The Sweet Smile Man

Selasa, 14 Januari 2014 | komentar

“Kamu memang bukan pacar pertama aku, tapi kamu cinta pertama aku Fatma…!!!” teriak Adit saat Fatma menjauh pergi.
“Gombal..!” Fatma balas berteriak sambil terus berlari meninggalkan Adit.
Merasa sudah jauh dari Adit, Fatma memperlambat langkahnya. Sepanjang jalan fatma terus berceloteh tanpa memperhatikan jalan, “dia fikir aku percaya dengan ucapannya apa? Siapa yang tahu kalau sebenarnya bukan aku cinta pertamanya, hanya dia dan Tuhan yang tahu! Jadi mudah saja dia bilang seperti itu padaku. Ukh! Untung aku tahan iman, tidak tergoda dengan rayuannya tapi… Dia maniiisss sekali, ganteng, kalau senyum.. Astagfirullah kenapa aku jadi berfikiran seperti ini! Iiikhh!”
“Bruk!!” tiba-tiba ia menabrak seseorang.

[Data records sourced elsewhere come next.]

(* ===== verification/Struct.v ===== *)
(** * Binary records

    [struct.Struct] of the standard library for the big-endian formats the frames use, and
    the binary64 encoding of a float.  A byte is an integer of 0..255.  [runs] describes a
    reader that consumes exactly one chunk of its input; it composes along the chunks. *)

From S2P Require Import Prelude PyFloat PyValue Rounding.

(** ** Bytes *)

Definition is_byte (b : Z) : Prop := 0 <= b < 256.

(** [z.to_bytes(n, 'big')] of an unsigned integer in range. *)
Fixpoint be_encode (n : nat) (z : Z) : list Z :=
  match n with
  | O => []
  | S n' => be_encode n' (z / 256) ++ [z mod 256]
  end.

(** [int.from_bytes(l, 'big')] *)
Definition be_decode (l : list Z) : Z := fold_left (fun acc b => acc * 256 + b) l 0.

Lemma be_encode_length n z : length (be_encode n z) = n.
Proof. revert z. induction n as [|n IH]; intros z; cbn; [done|]. rewrite length_app, IH. cbn. lia. Qed.

Lemma be_decode_snoc l b : be_decode (l ++ [b]) = be_decode l * 256 + b.
Proof. unfold be_decode. by rewrite fold_left_app. Qed.

Lemma be_decode_encode n z : 0 <= z < 256 ^ Z.of_nat n -> be_decode (be_encode n z) = z.
Proof.
  revert z. induction n as [|n IH]; intros z Hz; cbn [be_encode]; [cbn in *; lia|].
  rewrite Nat2Z.inj_succ, Z.pow_succ_r in Hz by lia.
  rewrite be_decode_snoc, IH; [pose proof (Z.div_mod z 256); lia|].
  split; [apply Z.div_pos; lia | apply Z.div_lt_upper_bound; lia].
Qed.

Lemma be_encode_bytes n z : Forall is_byte (be_encode n z).
Proof.
  revert z. induction n as [|n IH]; intros z; cbn; [constructor|].
  apply Forall_app. split; [done|]. constructor; [apply Z.mod_pos_bound; lia | constructor].
Qed.

(** ** Doubles *)

(** The 64 bits of a double: sign, biased exponent, fraction.  A NaN is packed as the
    quiet NaN. *)
Definition f64_bits (x : float) : Z :=
  let sign (s : bool) := if s then 2 ^ 63 else 0 in
  match x with
  | S754_zero s => sign s
  | S754_infinity s => sign s + 2047 * 2 ^ 52
  | S754_nan => 2047 * 2 ^ 52 + 2 ^ 51
  | S754_finite s m e =>
    if Z.pos m <? 2 ^ 52 then sign s + Z.pos m
    else sign s + (e + 1075) * 2 ^ 52 + (Z.pos m - 2 ^ 52)
  end.

Definition f64_of_bits (bits : Z) : float :=
  let s := 2 ^ 63 <=? bits in
  let biased := (bits / 2 ^ 52) mod 2048 in
  let fraction := bits mod 2 ^ 52 in
  if biased =? 2047 then (if fraction =? 0 then S754_infinity s else S754_nan)
  else if biased =? 0 then
    match fraction with Z.pos m => S754_finite s m (-1074) | _ => S754_zero s end
  else
    match fraction + 2 ^ 52 with Z.pos m => S754_finite s m (biased - 1075) | _ => S754_zero s end.

(** The representation of every float of the machine. *)
Definition canonical (x : float) : Prop := SpecFloat.valid_binary fprec femax x = true.

(** A canonical mantissa is full, unless the exponent is the least one. *)
Lemma canonical_finite s m e :
  canonical (S754_finite s m e) ->
  e <= 971 /\ Z.pos m < 2 ^ 53 /\ (2 ^ 52 <= Z.pos m /\ -1074 <= e \/ Z.pos m < 2 ^ 52 /\ e = -1074).
Proof.
  unfold canonical, SpecFloat.valid_binary, SpecFloat.bounded, SpecFloat.canonical_mantissa.
  rewrite andb_true_iff, Z.eqb_eq, Z.leb_le. unfold SpecFloat.fexp, SpecFloat.emin, fprec, femax.
  intros [H1 H2]. pose proof (digits2_lower m) as Hl. pose proof (digits2_upper m) as Hu.
  set (d := Z.pos (digits2_pos m)) in *. assert (d <= 53) as Hd by lia.
  pose proof (Z.pow_le_mono_r 2 d 53 ltac:(lia) Hd). split; [lia|]. split; [lia|].
  destruct (decide (d = 53)) as [E|E].
  - left. rewrite E in *. split; [exact Hl | lia].
  - right. pose proof (Z.pow_le_mono_r 2 d 52 ltac:(lia) ltac:(lia)). split; lia.
Qed.

Lemma f64_bits_range x : canonical x -> 0 <= f64_bits x < 2 ^ 64.
Proof.
  destruct x as [s|s| |s m e]; intros H; unfold f64_bits; try (destruct s; lia); [lia|].
  apply canonical_finite in H as (H1 & H2 & H3).
  destruct (Z.ltb_spec (Z.pos m) (2 ^ 52)); destruct s; lia.
Qed.

(** The fields of a number put together from a sign, an exponent and a fraction. *)
Lemma f64_fields (s : bool) b f :
  0 <= b < 2048 -> 0 <= f < 2 ^ 52 ->
  let n := (if s then 2 ^ 63 else 0) + b * 2 ^ 52 + f in
  (2 ^ 63 <=? n) = s /\ (n / 2 ^ 52) mod 2048 = b /\ n mod 2 ^ 52 = f.
Proof.
  intros Hb Hf. cbv zeta.
  assert (((if s then 2 ^ 63 else 0) + b * 2 ^ 52 + f) = ((if s then 2048 else 0) + b) * 2 ^ 52 + f) as ->
    by (destruct s; lia).
  split; [destruct s; [apply Z.leb_le; lia | apply Z.leb_gt; lia]|]. split.
  - rewrite Z.div_add_l, (Z.div_small f) by lia. rewrite Z.add_0_r.
    destruct s; [|by apply Z.mod_small]. replace (2048 + b) with (b + 1 * 2048) by lia.
    rewrite Z.mod_add by lia. by apply Z.mod_small.
  - rewrite Z.add_comm, Z.mod_add by lia. by apply Z.mod_small.
Qed.

Lemma f64_of_fields (s : bool) b f n :
  0 <= b < 2048 -> 0 <= f < 2 ^ 52 -> n = (if s then 2 ^ 63 else 0) + b * 2 ^ 52 + f ->
  f64_of_bits n =
    if b =? 2047 then (if f =? 0 then S754_infinity s else S754_nan)
    else if b =? 0 then
      match f with Z.pos m => S754_finite s m (-1074) | _ => S754_zero s end
    else
      match f + 2 ^ 52 with Z.pos m => S754_finite s m (b - 1075) | _ => S754_zero s end.
Proof. intros Hb Hf ->. unfold f64_of_bits. by destruct (f64_fields s b f Hb Hf) as (-> & -> & ->). Qed.

(** A double that is packed and unpacked is the same, the sign of a zero included. *)
Lemma f64_roundtrip x : canonical x -> f64_of_bits (f64_bits x) = x.
Proof.
  destruct x as [s|s| |s m e]; intros H; [by destruct s | by destruct s | done |].
  apply canonical_finite in H as (H1 & H2 & H3). unfold f64_bits.
  destruct (Z.ltb_spec (Z.pos m) (2 ^ 52)).
  - rewrite (f64_of_fields s 0 (Z.pos m)); [|lia|lia|lia]. cbn. f_equal. lia.
  - rewrite (f64_of_fields s (e + 1075) (Z.pos m - 2 ^ 52)); [|lia|lia|lia].
    destruct (Z.eqb_spec (e + 1075) 2047); [lia|]. destruct (Z.eqb_spec (e + 1075) 0); [lia|].
    replace (Z.pos m - 2 ^ 52 + 2 ^ 52) with (Z.pos m) by lia. f_equal. lia.
Qed.

(** Any 64 bits unpack to a float of the machine. *)
Lemma f64_of_bits_canonical n : canonical (f64_of_bits n).
Proof.
  unfold f64_of_bits. pose proof (Z.mod_pos_bound n (2 ^ 52) ltac:(lia)) as Hf.
  pose proof (Z.mod_pos_bound (n / 2 ^ 52) 2048 ltac:(lia)) as Hb.
  set (f := n mod 2 ^ 52) in *. set (b := (n / 2 ^ 52) mod 2048) in *. clearbody f b.
  assert (forall s m e, Z.pos m < 2 ^ 53 -> e <= 971 -> 2 ^ 52 <= Z.pos m /\ -1074 <= e \/ Z.pos m < 2 ^ 52 /\ e = -1074 ->
    canonical (S754_finite s m e)) as Hc.
  { intros s m e H1 H2 H3. unfold canonical, SpecFloat.valid_binary, SpecFloat.bounded, SpecFloat.canonical_mantissa.
    rewrite andb_true_iff, Z.eqb_eq, Z.leb_le. unfold SpecFloat.fexp, SpecFloat.emin, fprec, femax. split; [|lia].
    pose proof (digits2_lower m) as Hl. pose proof (digits2_bound m 53 ltac:(lia) H1) as Hu.
    destruct H3 as [[H3 H4]|[H3 H4]].
    - assert (52 < Z.pos (digits2_pos m)); [|lia]. apply Z.lt_nge. intros Hd. pose proof (digits2_upper m) as Hu'.
      pose proof (Z.pow_le_mono_r 2 _ 52 ltac:(lia) Hd). lia.
    - pose proof (digits2_bound m 52 ltac:(lia) H3). lia. }
  destruct (Z.eqb_spec b 2047); [by destruct (f =? 0)|]. destruct (Z.eqb_spec b 0).
  - destruct f as [|m|m] eqn:E; [done | | lia]. apply Hc; lia.
  - destruct (f + 2 ^ 52) as [|m|m] eqn:E; [done | | lia]. apply Hc; lia.
Qed.

(** ** Formats *)

(** The format characters [B], [H], [Q], [d] and [ns]. *)
Inductive field := FB | FH | FQ | Fd | Fs (n : nat).

Inductive wire_value := WInt (n : Z) | WFloat (x : float) | WBytes (b : list Z).

Definition field_size (f : field) : nat :=
  match f with FB => 1 | FH => 2 | FQ => 8 | Fd => 8 | Fs n => n end.

(** [Struct.size] of a big-endian format: there is no padding. *)
Definition struct_size (fmt : list field) : nat := list_sum (map field_size fmt).

Definition pack_unsigned (width : nat) (n : Z) : res (list Z) :=
  if (0 <=? n) && (n <? 256 ^ Z.of_nat width) then Ok (be_encode width n) else Err StructError.

Definition pack_field (f : field) (v : wire_value) : res (list Z) :=
  match f, v with
  | (FB | FH | FQ), WInt n => pack_unsigned (field_size f) n
  | Fd, WFloat x => Ok (be_encode 8 (f64_bits x))
  | Fd, WInt n => match float_of_int n with Ok x => Ok (be_encode 8 (f64_bits x)) | Err _ => Err StructError end
  | Fs n, WBytes b => Ok (take n (b ++ replicate n 0))
  | _, _ => Err StructError
  end.

(** [Struct.pack]; a wrong number of values is an error too. *)
Fixpoint struct_pack (fmt : list field) (vs : list wire_value) : res (list Z) :=
  match fmt, vs with
  | [], [] => Ok []
  | f :: fmt', v :: vs' => b ← pack_field f v; rest ← struct_pack fmt' vs'; mret (b ++ rest)
  | _, _ => Err StructError
  end.

Definition unpack_field (f : field) (b : list Z) : wire_value :=
  match f with
  | FB | FH | FQ => WInt (be_decode b)
  | Fd => WFloat (f64_of_bits (be_decode b))
  | Fs _ => WBytes b
  end.

(** [Struct.unpack_from] on a chunk of [Struct.size] bytes. *)
Fixpoint struct_unpack (fmt : list field) (b : list Z) : list wire_value :=
  match fmt with
  | [] => []
  | f :: fmt' => unpack_field f (take (field_size f) b) :: struct_unpack fmt' (drop (field_size f) b)
  end.

(** The values that a format holds without loss. *)
Definition fits (f : field) (v : wire_value) : Prop :=
  match f, v with
  | (FB | FH | FQ), WInt n => 0 <= n < 256 ^ Z.of_nat (field_size f)
  | Fd, WFloat x => canonical x
  | Fs n, WBytes b => length b = n
  | _, _ => False
  end.

Lemma pack_field_fits f v :
  fits f v -> exists b, pack_field f v = Ok b /\ length b = field_size f /\ unpack_field f b = v.
Proof.
  assert (forall w n, 0 <= n < 256 ^ Z.of_nat w -> pack_unsigned w n = Ok (be_encode w n)) as Hp.
  { intros w n H. unfold pack_unsigned. destruct (Z.leb_spec 0 n), (Z.ltb_spec n (256 ^ Z.of_nat w)); (done || lia). }
  destruct f, v; cbn [fits pack_field]; intros H; try done.
  1-3: rewrite Hp by done; eexists; split; [done|]; split; [apply be_encode_length|];
       unfold unpack_field; by rewrite be_decode_encode.
  - eexists. split; [done|]. split; [apply be_encode_length|]. unfold unpack_field.
    rewrite be_decode_encode by (by apply f64_bits_range). by rewrite f64_roundtrip.
  - eexists. split; [done|]. rewrite <- H, take_app_length. done.
Qed.

Lemma struct_pack_fits fmt vs :
  Forall2 fits fmt vs ->
  exists b, struct_pack fmt vs = Ok b /\ length b = struct_size fmt /\
    forall post, struct_unpack fmt (b ++ post) = vs.
Proof.
  induction 1 as [|f v fmt vs Hf _ (b & Hp & Hl & Hu)]; [by exists []|].
  destruct (pack_field_fits f v Hf) as (c & Hc & Hcl & Hcu). exists (c ++ b). cbn [struct_pack].
  rewrite Hc, Hp. split; [done|]. split; [rewrite length_app, Hcl, Hl; done|].
  intros post. cbn [struct_unpack]. rewrite <- app_assoc, take_app_length', drop_app_length' by done.
  by rewrite Hcu, Hu.
Qed.

(** Values of the types a format asks for; whether integers are in range is left to packing. *)
Definition wire_typed (f : field) (v : wire_value) : Prop :=
  match f, v with (FB | FH | FQ), WInt _ => True | _, _ => fits f v end.

Lemma struct_pack_typed fmt vs c : Forall2 wire_typed fmt vs -> struct_pack fmt vs = Ok c -> Forall2 fits fmt vs.
Proof.
  intros H. revert c. induction H as [|f v fmt vs Hf _ IH]; intros c Hc; [constructor|].
  cbn [struct_pack] in Hc. res_steps Hc. constructor; [|by eapply IH]. clear IH E0.
  destruct f, v; try done; cbn [pack_field] in E; unfold pack_unsigned in E;
    destruct (_ && _) eqn:Eb; try done; apply andb_true_iff in Eb as [?%Z.leb_le ?%Z.ltb_lt]; done.
Qed.

(** ** Reading *)

(** A reader: its payload and its offset into it. *)
Record reader := mkReader { rd_payload : list Z; rd_offset : nat }.
#[export] Instance eta_reader : Eta reader := fun r => mkReader r.(rd_payload) r.(rd_offset).

(** [m] reads [chunk], whatever comes before and after it, and returns [v]. *)
Definition runs {A} (m : M reader A) (v : A) (chunk : list Z) : Prop :=
  forall pre post, m (mkReader (pre ++ chunk ++ post) (length pre)) =
    (Ok v, mkReader (pre ++ chunk ++ post) (length pre + length chunk)).

Lemma runs_ret {A} (v : A) : runs (mret v) v [].
Proof. intros pre post. cbn. by rewrite Nat.add_0_r. Qed.

Lemma runs_bind {A B} (m : M reader A) (f : A -> M reader B) v w c1 c2 :
  runs m v c1 -> runs (f v) w c2 -> runs (m ≫= f) w (c1 ++ c2).
Proof.
  intros Hm Hf pre post. unfold mbind, M_bind. rewrite <- app_assoc, Hm.
  specialize (Hf (pre ++ c1) post). rewrite <- app_assoc, length_app in Hf. rewrite Hf.
  by rewrite length_app, Nat.add_assoc.
Qed.

Lemma runs_lift {A B} (r : res A) (f : A -> M reader B) v w c :
  r = Ok v -> runs (f v) w c -> runs (lift r ≫= f) w c.
Proof. intros -> Hf. exact Hf. Qed.

(** [tuple(m for _ in range(n))] *)
Fixpoint repeat_m {S A} (n : nat) (m : M S A) : M S (list A) :=
  match n with
  | O => mret []
  | Datatypes.S n' => x ← m; xs ← repeat_m n' m; mret (x :: xs)
  end.

Lemma runs_repeat {A} (m : M reader A) vs chunks :
  Forall2 (runs m) vs chunks -> runs (repeat_m (length vs) m) vs (concat chunks).
Proof.
  induction 1 as [|v c vs cs Hm _ IH]; [apply runs_ret|]. cbn [repeat_m length concat].
  eapply runs_bind; [exact Hm|]. rewrite <- (app_nil_r (concat cs)). eapply runs_bind; [exact IH | apply runs_ret].
Qed.

(** A reader that succeeds depends on the bytes it consumed, and on nothing else. *)
Definition consumes {A} (m : M reader A) : Prop :=
  forall pre rest v r, m (mkReader (pre ++ rest) (length pre)) = (Ok v, r) ->
    exists chunk post, rest = chunk ++ post /\ r = mkReader (pre ++ rest) (length pre + length chunk) /\ runs m v chunk.

Lemma consumes_ret {A} (v : A) : consumes (mret v).
Proof.
  intros pre rest w r [= <- <-]. exists [], rest. split; [done|]. split; [|apply runs_ret].
  by rewrite Nat.add_0_r.
Qed.

Lemma consumes_raise {A} e : consumes (raise e : M reader A).
Proof. by intros pre rest v r [=]. Qed.

Lemma consumes_bind {A B} (m : M reader A) (f : A -> M reader B) :
  consumes m -> (forall v, consumes (f v)) -> consumes (m ≫= f).
Proof.
  intros Hm Hf pre rest w r H. unfold mbind, M_bind in H.
  destruct (m _) as [[v|e] r1] eqn:E; [|done].
  destruct (Hm _ _ _ _ E) as (c1 & p1 & -> & -> & R1).
  specialize (Hf v (pre ++ c1) p1 w r). rewrite <- app_assoc, length_app in Hf.
  destruct (Hf H) as (c2 & p2 & -> & -> & R2). exists (c1 ++ c2), p2.
  split; [by rewrite app_assoc|]. split; [by rewrite length_app, Nat.add_assoc|]. by eapply runs_bind.
Qed.

Lemma consumes_lift {A} (r : res A) : consumes (lift r).
Proof. destruct r; [apply consumes_ret | apply consumes_raise]. Qed.

Lemma consumes_repeat {A} n (m : M reader A) : consumes m -> consumes (repeat_m n m).
Proof.
  intros Hm. induction n as [|n IH]; [apply consumes_ret|]. cbn [repeat_m].
  apply consumes_bind; [done|]. intros v. apply consumes_bind; [done|]. intros vs. apply consumes_ret.
Qed.

Create HintDb readers.
#[export] Hint Resolve consumes_ret consumes_raise consumes_lift consumes_repeat : readers.

Ltac consumes_tac :=
  repeat lazymatch goal with
  | |- consumes (mbind _ _) => apply consumes_bind; [|intros ?]
  | |- consumes (match ?x with _ => _ end) => destruct x
  | |- consumes _ => solve [auto with readers]
  end.

(** Unpacking depends on the bytes of the format only. *)
Lemma struct_unpack_app fmt b post :
  length b = struct_size fmt -> struct_unpack fmt (b ++ post) = struct_unpack fmt b.
Proof.
  revert b. induction fmt as [|f fmt IH]; intros b Hb; [done|]. cbn [struct_unpack].
  change (struct_size (f :: fmt)) with (field_size f + struct_size fmt)%nat in Hb.
  rewrite take_app_le, drop_app_le by lia. f_equal. apply IH. rewrite length_drop. lia.
Qed.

“Aduuh, sakit..” keluh Fatma.
“Fatma?” seorang laki-laki berdiri tepat di hadapannya.
“Raka? Em, eh maaf aku gak sengaja. Maaf ya kamu gak papa kan?”
“Ahaha, aku tidak apa-apa kok. Harusnya aku yang bilang maaf. Gara-gara aku kepalamu jadi sakit deh. Maaf ya Ma?”
“Hahaha iya gak papa lah salahku juga sih kalau jalan gak pake mata!”
“Yee, jalan emang gak pake mata kali tapi pake kaki.” Raka tersenyum.
“Hehe bisa aja kamu. Eh aku duluan ya, mau pulang. Dah!”
“Eh, tunggu dulu Ma..” Raka hendak mencegah, tapi Fatma terlanjur pergi.
Raka hanya bisa memperhatikan Fatma dari jauh. Cara berpakaian Fatma yang tomboy tapi berjilbab mirip sekali dengan Indri Giana pemeran Zahwa di sinetron pesanten & rock’n roll. Raka tersenyum masih memperhatikan Fatma dari jauh, “you are so beautiful..” lirihnya.
“Fatma kenapa kemarin kamu pergi gitu aja?” tanya Raka tiba-tiba saat Fatma tengah berada di kantin dengan Ryn.
“Cie, diam-diam kalian meeting ya kemarin. Gak nyangka aku Ma, kamu suka meeting ternyata?” goda Ryn tiba-tiba.
“Iih siapa juga yang ketemuan, orang aku kemarin itu gak sengaja ketemu Raka di jalan pas pulang sekolah.” ketus Fatma.
“Tapi kok Raka tanya gitu, kayak yang udah habis ketemuan. Hayo kamu memang ketemuan sama Fatma kan Ka?” Ryn melirik Raka.
“Enggak kok, kami emang gak sengaja ketemu.” Raka membela.
“Ooo..” Ryn manggut-manggut.
“Terus?” Fatma melirik Raka.
Raka gugup, fikirnya kenapa juga ia bertanya seperti itu pada Fatma, “ah ya udah deh, aku ke kelas aja, dah..”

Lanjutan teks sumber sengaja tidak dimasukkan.